4. Available Collateral
When you are applying for loans from different institutions, note that most of the times you are expected to have collateral pledged as security. This is an asset that lenders may sell to recover their money just in case you default in loan repayment. Most of the assets include real estate, land, and machinery equipment.
It simply means that any business which has valuable assets can have their loans approved within a short period. Nonetheless, remember that at times, a business can go for unsecured loans though this needs a very stable business with a high credit score and good repayment history.
With every other factors constant, any daycare with a valuable piece of collateral will be given a huge sum of money in the form of a loan compared to a daycare whose value of security assets are very low. If you have collateral whose value has depreciated, then it is good to apply for a small loan which matches the value of the collateral.
5. Your Daycare Financial Standing
Note that most financial institutions such as banks and other financial institutions tend to demand for your daycare’s last year’s financial statements, balance sheet and an interim financial statement of the recent months. Other financial statements that you need to have included are the income statement and cash flow statement.
Have it in mind that these statements will offer an insight about the financial position of your company or business. If your daycare is very stable, then many lenders shall be able to grant you credit since they will have the belief that indeed your daycare has the needed ability to repay debts. However, if your daycare has so many debts, no one would want to risk their money on you.
6. Application History
Ideally, shopping around widely for a good loan makes perfect sense. Not so for business loans. Potential borrowers have inundated lenders with competitive offerings.
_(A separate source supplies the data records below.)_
(** * S3 file sync monitor ([module3/scripts/s3_file_monitor.py])

    A shallow embedding of the watchdog handler [S3FileHandler], of
    [create_s3_client], [validate_bucket] and [main], together with the
    properties of the upload path that the design document states.

    Python strings are [string]; file contents are [list byte]; the local
    file system and the bucket contents are finite maps; exceptions,
    logging and the calls made to S3 are threaded through a small
    state-and-exception monad. *)

From Stdlib Require Import Strings.Ascii Strings.String Strings.Byte Bool Arith Lia.
From stdpp Require Import base option list gmap strings.

(** ** Python string and [pathlib] primitives used by the script *)

Module Pathlib.

Definition is_sep (c : ascii) : bool := Ascii.eqb c "/"%char.
Definition is_dot (c : ascii) : bool := Ascii.eqb c "."%char.

(** [s.split('/')]: the pieces between separators, empty pieces kept. *)
Fixpoint split_sep (s : string) : list string :=
  match s with
  | EmptyString => [EmptyString]
  | String c r =>
      if is_sep c then EmptyString :: split_sep r
      else match split_sep r with
           | [] => [String c EmptyString]
           | h :: t => String c h :: t
           end
  end.

(** A component survives [PurePosixPath] parsing unless it is empty or
    a single dot. *)
Definition keeps_part (s : string) : bool :=
  negb (String.eqb s "") && negb (String.eqb s ".").

(** The parts of [PurePosixPath(p)] after the root. *)
Definition parts (p : string) : list string :=
  List.filter keeps_part (split_sep p).

(** [Path(p).name]: the final component, [''] when there is none. *)
Definition name (p : string) : string := List.last (parts p) "".

(** [s.rfind('.')], with [None] for [-1]. *)
Fixpoint rfind_dot (s : string) : option nat :=
  match s with
  | EmptyString => None
  | String c r =>
      match rfind_dot r with
      | Some i => Some (S i)
      | None => if is_dot c then Some 0 else None
      end
  end.

(** [s[i:]] *)
Fixpoint drop_str (i : nat) (s : string) : string :=
  match i, s with
  | 0, _ => s
  | S _, EmptyString => EmptyString
  | S j, String _ r => drop_str j r
  end.

(** [Path(p).suffix], as [pathlib] defines it up to Python 3.13:
    [i = name.rfind('.'); name[i:] if 0 < i < len(name) - 1 else ''].
    (Python 3.14 takes [os.path.splitext] instead, which differs on a name
    that ends in a dot and on a name with nothing but dots before its last
    dot.) *)
Definition suffix (p : string) : string :=
  let nm := name p in
  match rfind_dot nm with
  | Some i =>
      if (0 <? i) && (i <? String.length nm - 1) then drop_str i nm else ""
  | None => ""
  end.

(** [str.lower] on one character: the letters [A]..[Z] move to
    [a]..[z].  Characters outside ASCII are left as they are; no lowercase
    form of such a character spells one of the extensions in the table
    below, so the table lookup is unaffected. *)
Definition lower_ascii (c : ascii) : ascii :=
  let n := nat_of_ascii c in
  if (65 <=? n) && (n <=? 90) then ascii_of_nat (n + 32) else c.

Fixpoint lower (s : string) : string :=
  match s with
  | EmptyString => EmptyString
  | String c r => String (lower_ascii c) (lower r)
  end.

(** [s.rstrip('/')] *)
Fixpoint rstrip_sep (s : string) : string :=
  match s with
  | EmptyString => EmptyString
  | String c r =>
      match rstrip_sep r with
      | EmptyString => if is_sep c then EmptyString else String c EmptyString
      | r' => String c r'
      end
  end.

(** No character of the string satisfies [f]. *)
Fixpoint no_char (f : ascii -> bool) (s : string) : bool :=
  match s with
  | EmptyString => true
  | String c r => negb (f c) && no_char f r
  end.

(** The string is made of dots only. *)
Definition only_dots (s : string) : bool := no_char (fun c => negb (is_dot c)) s.

End Pathlib.

(** ** [S3FileHandler._get_content_type] *)

Definition content_types : list (string * string) :=
  [ (".txt", "text/plain");
    (".json", "application/json");
    (".xml", "application/xml");
    (".html", "text/html");
    (".css", "text/css");
    (".js", "application/javascript");
    (".jpg", "image/jpeg");
    (".jpeg", "image/jpeg");
    (".png", "image/png");
    (".gif", "image/gif");
    (".pdf", "application/pdf");
    (".doc", "application/msword");
    (".docx", "application/vnd.openxmlformats-officedocument.wordprocessingml.document");
    (".xls", "application/vnd.ms-excel");
    (".xlsx", "application/vnd.openxmlformats-officedocument.spreadsheetml.sheet");
    (".zip", "application/zip");
    (".tar", "application/x-tar");
    (".gz", "application/gzip") ].

(** [d.get(k, default)] for a dict written as a literal. *)
Fixpoint dict_get (d : list (string * string)) (k default : string) : string :=
  match d with
  | [] => default
  | (k', v) :: rest => if String.eqb k' k then v else dict_get rest k default
  end.

Definition _get_content_type (file_path : string) : string :=
  let extension := Pathlib.lower (Pathlib.suffix file_path) in
  dict_get content_types extension "application/octet-stream".

(** ** Exceptions, log records and the calls made to S3 *)

(** The exceptions the script can meet.  [SystemExit] (raised by
    [sys.exit]) and [KeyboardInterrupt] derive from [BaseException] only,
    so an [except Exception] clause lets them through. *)
Inductive exn :=
| ClientError (code : string)       (* botocore: e.response['Error']['Code'] *)
| NoCredentialsError
| EndpointConnectionError           (* botocore: the network is unreachable *)
| FileNotFoundError
| IsADirectoryError
| IndexError
| OtherError (what : string)        (* any other subclass of Exception *)
| SystemExit (code : nat)
| KeyboardInterrupt.

Definition is_Exception (e : exn) : bool :=
  match e with
  | SystemExit _ | KeyboardInterrupt => false
  | _ => true
  end.

Inductive level := INFO | ERROR.

(** One constructor per format string passed to [logger]; the arguments
    are the values interpolated into it ([str(e)] as [e], the absolute form
    of the watch path as the path, [s3_prefix or '(root)'] as the
    prefix). *)
Inductive message :=
| MsgHandlerInit (bucket_name s3_prefix : string)
| MsgFileEvent (event_type file_name : string) (file_size : nat)
| MsgProcessingError (file_path : string) (e : exn)
| MsgUploaded (file_name : string)
| MsgUrl (s3_url : string)
| MsgNoSuchBucket (bucket_name : string)
| MsgAccessDenied (bucket_name : string)
| MsgUploadError (e : exn)
| MsgFileNotFound (local_path : string)
| MsgUnexpectedUploadError (file_name : string) (e : exn)
| MsgConnectionOk
| MsgNoCredentials
| MsgCredentialsHint (line : nat)
| MsgClientFailed (e : exn)
| MsgBucketOk (bucket_name : string)
| MsgBucketError (e : exn)
| MsgWatchPathMissing (watch_path : string)
| MsgWatchPathNotDir (watch_path : string)
| MsgMonitoringFolder (watch_path : string)
| MsgBucket (bucket_name : string)
| MsgPrefix (s3_prefix : string)
| MsgStarting
| MsgStopping
| MsgStopped
| MsgCredentialsRequired
| MsgUnexpected (e : exn).

(** What [print] writes. *)
Inductive console_line :=
| OutBanner
| OutUsage
| OutMonitoringStarted (watch_path : string).

Record put_request := {
  Bucket : string;
  Key : string;
  Body : list byte;
  ContentType : string }.

Inductive s3_call :=
| ListBuckets
| HeadBucket (bucket : string)
| PutObject (r : put_request).

(** The [put_object] submissions among the calls, oldest first. *)
Fixpoint puts (cs : list s3_call) : list put_request :=
  match cs with
  | [] => []
  | PutObject r :: rest => r :: puts rest
  | _ :: rest => puts rest
  end.

(** The boto3 client, seen from the script: what a call of one of its
    methods gives back, once the client is done with it (its own retries
    included, see [boto3_client] below).
    [list_buckets] gives the names of the buckets the account owns, in the
    order S3 lists them; [head_bucket] and [put_object] succeed ([None]) or
    raise.  The answer to a [put_object] may depend on the calls received
    before it. *)
Record s3_client := {
  list_buckets_response : exn + list string;
  head_bucket_response : string -> option exn;
  put_object_response : list s3_call -> put_request -> option exn }.

(** ** The world the script runs in *)

Inductive node :=
| RegularFile (content : list byte)
| Directory (st_size : nat).

Record s3_object := { obj_body : list byte; obj_content_type : string }.

(** The state of a [S3FileHandler] object. *)
Record S3FileHandler := {
  client : s3_client;
  bucket_name : string;
  s3_prefix : string }.

(** A watch registered with [observer.schedule]. *)
Record watch := { watch_handler : S3FileHandler; watch_path : string; recursive : bool }.

(** [fs_now] is the file system as the next access sees it.  Other
    processes change files while the monitor runs: [fs_later] lists the
    states seen by the accesses that follow, and once it is used up the
    file system stays as it is.  [objects] is the content of S3, by bucket
    and key; [calls] the requests the script has sent, oldest first. *)
Record world := {
  fs_now : gmap string node;
  fs_later : list (gmap string node);
  objects : gmap (string * string) s3_object;
  calls : list s3_call;
  log : list (level * message);
  stdout : list console_line;
  watches : list watch;
  observer_running : bool }.

Definition set_fs (f : gmap string node) (l : list (gmap string node)) (w : world) : world :=
  {| fs_now := f; fs_later := l; objects := objects w; calls := calls w;
     log := log w; stdout := stdout w; watches := watches w;
     observer_running := observer_running w |}.

Definition set_s3 (o : gmap (string * string) s3_object) (c : list s3_call) (w : world) : world :=
  {| fs_now := fs_now w; fs_later := fs_later w; objects := o; calls := c;
     log := log w; stdout := stdout w; watches := watches w;
     observer_running := observer_running w |}.

Definition set_log (l : list (level * message)) (w : world) : world :=
  {| fs_now := fs_now w; fs_later := fs_later w; objects := objects w; calls := calls w;
     log := l; stdout := stdout w; watches := watches w;
     observer_running := observer_running w |}.

Definition set_stdout (l : list console_line) (w : world) : world :=
  {| fs_now := fs_now w; fs_later := fs_later w; objects := objects w; calls := calls w;
     log := log w; stdout := l; watches := watches w;
     observer_running := observer_running w |}.

Definition set_observer (ws : list watch) (r : bool) (w : world) : world :=
  {| fs_now := fs_now w; fs_later := fs_later w; objects := objects w; calls := calls w;
     log := log w; stdout := stdout w; watches := ws; observer_running := r |}.

(** ** Statements that change the world and may raise *)

Inductive result (A : Type) :=
| Returns (a : A)
| Raises (e : exn).
Arguments Returns {A} a.
Arguments Raises {A} e.

Definition M (A : Type) : Type := world -> result A * world.

#[global] Instance M_ret : MRet M := fun A a w => (Returns a, w).

#[global] Instance M_bind : MBind M := fun A B f m w =>
  match m w with
  | (Returns a, w') => f a w'
  | (Raises e, w') => (Raises e, w')
  end.

Definition raise {A} (e : exn) : M A := fun w => (Raises e, w).

(** [try: body  except ...: handler].  [handler e] is [None] when no
    clause matches [e], which then goes on to the caller. *)
Definition try_except {A} (body : M A) (handler : exn -> option (M A)) : M A :=
  fun w =>
    match body w with
    | (Returns a, w') => (Returns a, w')
    | (Raises e, w') =>
        match handler e with
        | Some h => h w'
        | None => (Raises e, w')
        end
    end.

(** [except Exception as e: h e] *)
Definition except_Exception {A} (h : exn -> M A) (e : exn) : option (M A) :=
  if is_Exception e then Some (h e) else None.

Definition logger_info (m : message) : M unit :=
  fun w => (Returns (), set_log (log w ++ [(INFO, m)]) w).

Definition logger_error (m : message) : M unit :=
  fun w => (Returns (), set_log (log w ++ [(ERROR, m)]) w).

Definition print (l : console_line) : M unit :=
  fun w => (Returns (), set_stdout (stdout w ++ [l]) w).

(** Every access to the file system reads [fs_now] and then lets the
    other processes move on. *)
Definition fs_access : M (gmap string node) :=
  fun w =>
    match fs_later w with
    | [] => (Returns (fs_now w), w)
    | f :: l => (Returns (fs_now w), set_fs f l w)
    end.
When a lender does a credit check on an application, that lender can see a record of all the other credit checks that other lenders have performed, regardless of whether a loan was approved or denied.
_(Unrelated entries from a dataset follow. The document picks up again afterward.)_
(** Rows whose month token does not parse have no part in the
    latest complete month. *)
Lemma find_latest_complete_month_parses (rows : list row) (all_region_names : set string) :
  find_latest_complete_month rows all_region_names
  = find_latest_complete_month (filter parses rows) all_region_names.
Proof.
  apply (latest_complete_unique rows all_region_names);
    [apply find_latest_complete_month_spec|].
  pose proof (find_latest_complete_month_spec (filter parses rows) all_region_names) as H.
  destruct (find_latest_complete_month (filter parses rows) all_region_names) as [d|];
    cbn [latest_complete] in *.
  - destruct H as [(tok & Hc & Hp) Hmax]. split.
    + exists tok. split; [|exact Hp].
      apply (proj2 (complete_month_parses rows _ _ _ Hp)), Hc.
    + intros t d' Hc' Hp'. apply (Hmax t d'); [|exact Hp'].
      apply (proj1 (complete_month_parses rows _ _ _ Hp')), Hc'.
  - intros t d' Hc' Hp'. apply (H t d'); [|exact Hp'].
    apply (proj1 (complete_month_parses rows _ _ _ Hp')), Hc'.
Qed.

(** C4, amended: rows whose month token does not parse are left
    out of the search for the latest complete month; such a row stays
    in the loaded collection exactly when there is no latest complete
    month or its token is not greater, as a string, than the token of
    that month; and a row that stays is in the file when the run
    rewrites it. *)
Theorem malformed_month_rows (rows0 : list row) (r : row) (e : exn) :
  In r rows0 -> parse_month (month r) = Raise e ->
  (forall all_region_names,
     find_latest_complete_month rows0 all_region_names
     = find_latest_complete_month (filter parses rows0) all_region_names)
  /\ (In r (loaded_rows (Some rows0))
      <-> match loaded_latest (Some rows0) with
          | Some d => String.leb (month r) (month_to_str d) = true
          | None => True
          end)
  /\ (forall today api z written,
        main (Some rows0) today api = Ok (z, Some written) ->
        In r (loaded_rows (Some rows0)) -> In r written).
Proof.
  intros Hin Hp. split; [intros a; apply find_latest_complete_month_parses|]. split.
  - rewrite loaded_rows_eq. destruct (loaded_latest (Some rows0)) as [d|].
    + rewrite filter_In. tauto.
    + tauto.
  - intros today api z written W Hr.
    apply main_written in W as (rows1 & months & new_rows & _ & _ & W).
    apply merge_and_persist_written in W as (fresh & seen' & _ & _ & _ & _ & S).
    apply sort_rows_spec in S as [_ Hperm].
    apply (Permutation_in _ (Permutation_sym Hperm)). apply in_app_iff. now left.
Qed.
Note that seeing multiple credit checks by their competitors on an applicant is a red flag and is perceived to be an indication that the client may have been turned down by the other lenders.
Conclusion
As you start and build out your daycare business, you will understand a lot—and one of those things is the kind of capital that you need on a daily, monthly, and annual basis. Note that part of being successful is being prepared, so don’t wait until you are in a capital crunch to apply for daycare loans. Remember to work with your accountant to know your numbers inside and out, and pay attention to trends in your financial statements, especially your cash flow statement and profit and loss.